Banquo and Macduff are the only characters in the play that are suspicious of Macbeth. Macbeth knows this so he decides that they need to be killed. Macbeth also wants Banquo and his son dead because of the witches prophecy that Banquo's sons will become Kings. He hires three murderers to kill Banquo and his son Fleance. They kill Banquo but Fleance escapes. Macbeth is outraged when he hears this. He says:
Then comes my fit again; I had else been perfect,
Whole as the marble, founded as the rock,
As broad and general as the casing air.
But now I am cabined, cribbed, confined, bound in
To saucy doubts and fears. But Banquo's safe? (A 3, S 4, 21)
To add to Macbeth's outrage, he begins to see things at a banquet. He sees the ghost of Banquo. No one else in the room sees Banquo and Macbeth thinks that they are messing with his mind. Macbeth says "Which of you have done this?" and "Thou canst not say I did it; never shake thy gory locks at me." (A 3, S 4, 48). Macbeth becomes ever more outraged and he starts to yell and scream at everyone in the room. Lady Macbeth senses that something is definitely wrong and she asks everyone to leave immediately. Macbeth's decline is clearly evident now. Macbeth is shown as a hubris character. He thought nothing of killing Duncan nor of Banquo. He was not afraid of the consequences of his actions although he knew very well what they would be. This is another part of Aristotle's theory.
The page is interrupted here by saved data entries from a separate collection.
Lemma saturated_check sl st l r used ch h fn n :
  let c := SNODE_APPLICATION sl st l r in
  checkable c -> snode_size c <= S fuel -> spine_head c = h -> is_known h = true -> fun_nargs src h = Done n ->
  fn_of h = Some fn -> arity P fn = Some n -> count_args c = n ->
  (forall i, i < n -> exists b, fun_strictin src h i = Done b /\ (flags_sound -> b = true -> strict_in P bif_sem fn i)) ->
  checks_to c used ch (check_application src (check_strictness_r fuel src) c used ch).
Proof.
  intros c Hc Hsz Hh Hk Hfn Efn Har Hn Hst. unfold check_application, is_saturated. rewrite Hh, Hk, Hfn. cbn [mbind outcome_bind].
  rewrite (proj2 (Nat.eqb_eq _ _) Hn).
  destruct (saturated_ok c h fn n used ch Hc Hsz Hh Hk Hfn Efn Har Hn) as (c' & u' & ch' & -> & (Hm & Ha & Hs)).
  { rewrite <- Hn. cbn. lia. }
  { done. }
  cbn [mbind outcome_bind]. pose proof (proj1 Hm) as E'.
  assert (Hk0 : is_known (spine_head c) = true) by (by rewrite Hh).
  pose proof (known_head _ _ E' Hk0) as Hh'. pose proof (same_count _ _ E') as Hn'.
  destruct c' as [sl' st' l' r'| | | | | | | |]; try (cbn in Hn'; lia). cbn [spine_head count_args] in Hh', Hn'.
  rewrite (check_partial l' fuel u' ch' n); first last.
  { pose proof (count_args_size c). unfold c in *. cbn [count_args] in *. lia. }
  { unfold c in *. cbn [count_args] in *. lia. }
  { by rewrite Hh', Hh. }
  { by rewrite Hh'. }
  { rewrite Hh'. apply plain_head, Hc. }
  cbn [mbind outcome_bind]. eexists _, _, _. split; [reflexivity|]. split; [done | done |]. intros Hf Hsm.
  destruct Hs as (Hmk & Hsa & Hu); [done | | | by apply sound_args |].
  - intros rho (v & Hv). exists [], v. rewrite app_nil_r.
    eapply apply_full; [|exact Har | by rewrite arg_clos_length, count_args_erase].
    eapply eval_spine; [by rewrite spine_head_erase, fn_of_erase, Hh | exact Har | rewrite count_args_erase; lia | done].
  - intros a rho Hin (v & Hv). destruct Hsm as [Hcm _].
    apply (Hcm fn n a rho v); [unfold c in Hh; by rewrite Hh | done | done | done | done].
  - split; [|intros x Hx; destruct (Hu x Hx) as [|Hd]; [by left | right; intros rho v Hv; apply Hd; eauto]].
    eapply spine_sound; [cbn [spine_head]; by rewrite Hh', Hh | exact Har | cbn [count_args]; lia | done |].
    intros _ h2 n2 a rho v _ _ _ Hin Hv. apply (Hmk a rho Hin). exists v. by rewrite <- E'.
Qed.

Lemma check_application_ok sl st l r used ch :
  let c := SNODE_APPLICATION sl st l r in
  checkable c -> snode_size c <= S fuel -> checks_to c used ch (check_application src (check_strictness_r fuel src) c used ch).
Proof.
  intros c Hc Hsz.
  assert (Hother : is_saturated src (spine_head c) c = Done false ->
    (forall h n, fn_of (spine_head c) = Some h -> arity P h = Some n -> count_args c <> n) ->
    checks_to c used ch (check_application src (check_strictness_r fuel src) c used ch)).
  { intros Es Hns. unfold check_application. rewrite Es. cbn [mbind outcome_bind]. unfold c.
    destruct (checkable_app _ _ _ _ Hc) as [Hcl _].
    destruct (IH l used ch Hcl) as (l' & u' & ch' & -> & [Hm Ha Hs]); [unfold c in Hsz; cbn in Hsz; lia|].
    cbn [mbind outcome_bind]. eexists _, _, _. split; [reflexivity|]. split; [by apply marks_to_l | done |].
    intros Hf (_ & Hsl & Hsr). destruct (Hs Hf Hsl) as [Hsl' Hu]. split.
    - cbn [sound_marks]. split_and!; [|done|done]. intros h n a rho v Hh Hn Hcn. exfalso. cbn [spine_head count_args] in *.
      apply (Hns h n); [|done|by rewrite (same_count _ _ (proj1 Hm)) in Hcn].
      unfold c. cbn [spine_head]. rewrite <- fn_of_erase, <- spine_head_erase, <- (proj1 Hm), spine_head_erase, fn_of_erase. done.
    - intros x Hx. destruct (Hu x Hx) as [|Hd]; [by left|right]. intros rho v Hv. cbn [erase] in Hv.
      apply eval_left in Hv as [v' Hv']. by eapply Hd. }
  destruct (is_known (spine_head c)) eqn:Hk.
  - destruct (fun_nargs_ok (spine_head c) (plain_head _ (proj1 Hc)) Hk) as (n & fn & Hfn & Efn & Har & Hst).
    destruct (decide (count_args c = n)) as [Hn|Hn].
    + by eapply (saturated_check sl st l r used ch (spine_head c) fn n).
    + apply Hother.
      * unfold is_saturated. rewrite Hk, Hfn. cbn [mbind outcome_bind]. by rewrite (proj2 (Nat.eqb_neq _ _) Hn).
      * intros h n' Hh Hn'. congruence.
  - apply Hother; [unfold is_saturated; by rewrite Hk|]. intros h n Hh. by rewrite (fn_of_known _ _ Hh) in Hk.
Qed.
End application.

(** *** Letrecs *)

Definition sound_values (bs : list letrec) : Prop := forall rec, rec ∈ bs -> sound_marks (lr_value rec).

Lemma find_rec_erase (bs : list letrec) rec : NoDup (map lr_name bs) -> rec ∈ bs ->
  find_rec (erase_bs bs) (lr_name rec) = Some (Letrec (lr_name rec) (erase (lr_value rec)) false).
Proof.
  unfold find_rec. induction bs as [|r bs IH]; intros Hnd Hr; [by apply not_elem_of_nil in Hr|].
  cbn [map] in Hnd. apply NoDup_cons in Hnd as [Hn Hnd]. cbn [erase_bs map List.find lr_name].
  apply elem_of_cons in Hr as [->|Hr]; [by rewrite String.eqb_refl|].
  destruct (String.eqb_spec (lr_name r) (lr_name rec)) as [E|]; [|by apply IH].
  destruct Hn. rewrite E. apply elem_of_map. eauto.
Qed.

Lemma find_rec_none (bs : list letrec) x : x ∉ map lr_name bs -> find_rec (erase_bs bs) x = None.
Proof.
  unfold find_rec. induction bs as [|r bs IH]; cbn; [done|]. rewrite elem_of_cons. intros Hx.
  destruct (String.eqb_spec (lr_name r) x) as [E|]; [destruct Hx; by left | apply IH; intros Hx'; apply Hx; by right].
Qed.

Lemma erase_bs_names (bs : list letrec) : map lr_name (erase_bs bs) = map lr_name bs.
Proof. unfold erase_bs. by rewrite map_map. Qed.

Lemma same_names (bs bs' : list letrec) : erase_bs bs' = erase_bs bs -> map lr_name bs' = map lr_name bs.
Proof. intros E. by rewrite <- (erase_bs_names bs'), E, erase_bs_names. Qed.

Section letrec.
Context (fuel : nat).
Hypothesis IH : forall c used ch, checkable c -> snode_size c <= fuel -> checks_to c used ch (check_strictness_r fuel src c used ch).
Context (ebs : list letrec) (eb : snode).

(** The environments in which the letrec has a value, as seen inside. *)
Definition inside (rho : env) : Prop := exists v, ev (ERec ebs rho) eb v.

Definition strict_evaluated (bs : list letrec) : Prop := forall rho rec, inside rho -> rec ∈ bs -> lr_strict rec = true ->
  exists v, ev (ERec ebs rho) (erase (lr_value rec)) v.
Definition used_evaluated (used : list string) : Prop := forall x rho, x ∈ used -> inside rho -> var_converges P bif_sem (ERec ebs rho) x.

Definition bindings_ready (bs : list letrec) : Prop := forall rec, rec ∈ bs -> checkable (lr_value rec) /\ snode_size (lr_value rec) <= fuel.

Lemma check_bindings_ok bs : forall used ch, bindings_ready bs ->
  exists bs' used' ch', check_bindings (check_strictness_r fuel src) bs used ch = Done (bs', used', ch') /\
    bs_marks_to bs ch bs' ch' /\ map lr_strict bs' = map lr_strict bs /\ (ascending used -> ascending used') /\
    (flags_sound -> sound_values bs -> strict_evaluated bs -> used_evaluated used ->
     sound_values bs' /\ strict_evaluated bs' /\ used_evaluated used').
Proof.
  induction bs as [|rec bs IHbs]; intros used ch Hb.
  { eexists _, _, _. split; [reflexivity|]. split_and!; try done; auto. apply bs_marks_to_refl. }
  destruct (Hb rec (list_elem_of_here _ _)) as [Hc Hsz]. cbn [check_bindings].
  assert (exists v u1 ch1, (if lr_strict rec then '(v, used, changed) ← check_strictness_r fuel src (lr_value rec) used ch;
      Done (set_value v rec, used, changed) else Done (rec, used, ch)) = Done (set_value v rec, u1, ch1) /\
    marks_to (lr_value rec) ch v ch1 /\ (ascending used -> ascending u1) /\
    (flags_sound -> sound_marks (lr_value rec) -> strict_evaluated (rec :: bs) -> used_evaluated used ->
     sound_marks v /\ used_evaluated u1)) as (v & u1 & ch1 & -> & Hm1 & Ha1 & Hs1).
  { destruct (lr_strict rec) eqn:Est; [|exists (lr_value rec), used, ch; destruct rec; split_and!; try done; apply marks_to_refl].
    destruct (IH (lr_value rec) used ch Hc Hsz) as (v & u1 & ch1 & -> & [Hm Ha Hs]). exists v, u1, ch1.
    split_and!; try done. intros Hf Hsv Hst Hu. destruct (Hs Hf Hsv) as [Hsv' Hd]. split; [done|].
    intros x rho Hx Hin. destruct (Hd x Hx) as [Hx'|Hdx]; [by apply Hu|].
    destruct (Hst rho rec Hin (list_elem_of_here _ _) Est) as [w Hw]. by eapply Hdx. }
  cbn [mbind outcome_bind].
  destruct (IHbs u1 ch1) as (bs' & u2 & ch2 & -> & Hm2 & Hst2 & Ha2 & Hs2); [intros r Hr; apply Hb; by right|].
  cbn [mbind outcome_bind]. eexists _, _, _. split; [reflexivity|].
  split_and!; [by eapply bs_marks_to_cons | by cbn; f_equal | auto |].
  intros Hf Hsv Hst Hu. destruct (Hs1 Hf (Hsv rec (list_elem_of_here _ _)) Hst Hu) as [Hsv1 Hu1].
  destruct (Hs2 Hf) as (Hsv2 & Hst2' & Hu2); [intros r Hr; apply Hsv; by right | intros rho r Hin Hr; apply Hst; [done | by right] | done |].
  split_and!; [|  |done].
  - intros r Hr. apply elem_of_cons in Hr as [->|Hr]; [done | by apply Hsv2].
  - intros rho r Hin Hr Hrs. apply elem_of_cons in Hr as [->|Hr]; [|by apply (Hst2' rho r)].
    cbn [set_value lr_value lr_strict] in *. rewrite (proj1 Hm1). apply (Hst rho rec Hin (list_elem_of_here _ _) Hrs).
Qed.

(** Bindings not known to be strict: at most this many more rounds. *)
Definition lazy_count (bs : list letrec) : nat := sum_list_with (fun rec => unset (lr_strict rec)) bs.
Next, the witches come to see Macbeth again. They tell him three apparitions. They say to beware Macduff, beware that which is not born of woman, and beware of Birnam woods coming towards him. Macbeth laughs this off. He is not afraid of Macduff, he does not think that anyone can be not born of woman, and he thinks there is no way the woods can get up and move towards him. Macbeth thinks he has it made; that nothing can take his crown away from him now. This is another example of hubris in the character of Macbeth.
The once forgotten great warrior Macbeth is shown once again at the end of the play when Macduff challenges Macbeth to a fight. At first Macbeth says he will not fight, so Macduff says "Then yield thee, coward..." (A 5, S 8, 23). Macbeth answers "I will not yield..." (A 5, S 8, 28). Macbeth finally realizes what he has done and how the witches prophecies and apparitions have all come true, but he will not just give up like a coward. He will fight like the great warrior he once was. He will fight to his death!
According to Aristotle's theory, in order for a character to be a tragic hero, the character must not be a saint nor a villain, he should have some virtues, have a tragic flaw, and have hubris. Macbeth meets all of these requirements, and can therefore be called a tragic hero.